>>>
(** * Instagram non-follower analyzer: the import and reconciliation logic

    A shallow embedding of the repository's scripts and the properties its
    design document states about them.

    The repository holds three revisions of the same script:
    - [MainJs]: [main.js], the first script, which keeps the names in plain
      arrays;
    - [Part000]: [unnamed/part_000], the first analyzer with uploads, batches
      and a sortable, searchable list;
    - [Part001]: [unnamed/part_001], the latest analyzer, the one the design
      document follows (wrapper keys, load flags, in-place re-sorting).

    Part I holds the definitions, Part II the lemmas and theorems. *)

From Stdlib Require Import ZArith String Ascii List Lia Permutation Sorted.
From stdpp Require Import base list strings gmap sorting.
Import ListNotations.
Set Warnings "-register-all".

(* ===================================================================== *)
(** * Part I: definitions *)
(* ===================================================================== *)

(** ** The host: JSON values, strings, sets and arrays of the JS runtime *)

(** A value produced by [JSON.parse]. The property list of an object is kept
    in the order [Object.keys] enumerates it, one pair per own property.
    Numbers carry an integer: this code only ever asks whether a number is
    zero. *)
Inductive json : Type :=
| JNull
| JBool (b : bool)
| JNum (z : Z)
| JStr (s : string)
| JArr (items : list json)
| JObj (fields : list (string * json)).

(** A JS value as an expression yields it: [None] is [undefined]. *)
Definition value : Type := option json.

Fixpoint assoc (k : string) (fields : list (string * json)) : value :=
  match fields with
  | [] => None
  | (k', v) :: rest => if String.eqb k k' then Some v else assoc k rest
  end.

(** [v[k]] and [v.k] on a base that is neither [null] nor [undefined], for the
    keys this code reads ([string_list_data], [value] and wrapper keys of an
    object): only an object parsed from JSON has such a property. *)
Definition prop (v : json) (k : string) : value :=
  match v with
  | JObj fields => assoc k fields
  | _ => None
  end.

(** [v?.k]: [undefined] when the base is [null]. *)
Definition opt_prop (v : json) (k : string) : value :=
  match v with
  | JNull => None
  | _ => prop v k
  end.

Definition Array_isArray (v : value) : bool :=
  match v with
  | Some (JArr _) => true
  | _ => false
  end.

(** [typeof v === 'object']: objects, arrays and [null]. *)
Definition typeof_object (v : json) : bool :=
  match v with
  | JNull | JArr _ | JObj _ => true
  | _ => false
  end.

Definition Object_keys (fields : list (string * json)) : list string :=
  map fst fields.

(** Truthiness, as [if (v)], [!v], [a && b] and [c ? a : b] test it. *)
Definition truthy_string (s : string) : bool := negb (String.eqb s EmptyString).

Definition truthy (v : value) : bool :=
  match v with
  | None | Some JNull => false
  | Some (JBool b) => b
  | Some (JNum z) => negb (z =? 0)%Z
  | Some (JStr s) => truthy_string s
  | Some (JArr _) | Some (JObj _) => true
  end.

(** *** Strings

    A string is a sequence of code units below 256 (Basic Latin and Latin-1
    Supplement); Instagram user names lie in Basic Latin. *)

Definition in_range (lo hi n : N) : bool := ((lo <=? n) && (n <=? hi))%N.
<<<
* [Aim of the task]:
Repeat word for word every line from the start of the entries to the line holding "document follows (wrapper", inclusive, and nothing else.

* [Worked solution]:
(** * Instagram non-follower analyzer: the import and reconciliation logic

    A shallow embedding of the repository's scripts and the properties its
    design document states about them.

    The repository holds three revisions of the same script:
    - [MainJs]: [main.js], the first script, which keeps the names in plain
      arrays;
    - [Part000]: [unnamed/part_000], the first analyzer with uploads, batches
      and a sortable, searchable list;
    - [Part001]: [unnamed/part_001], the latest analyzer, the one the design
      document follows (wrapper keys, load flags, in-place re-sorting).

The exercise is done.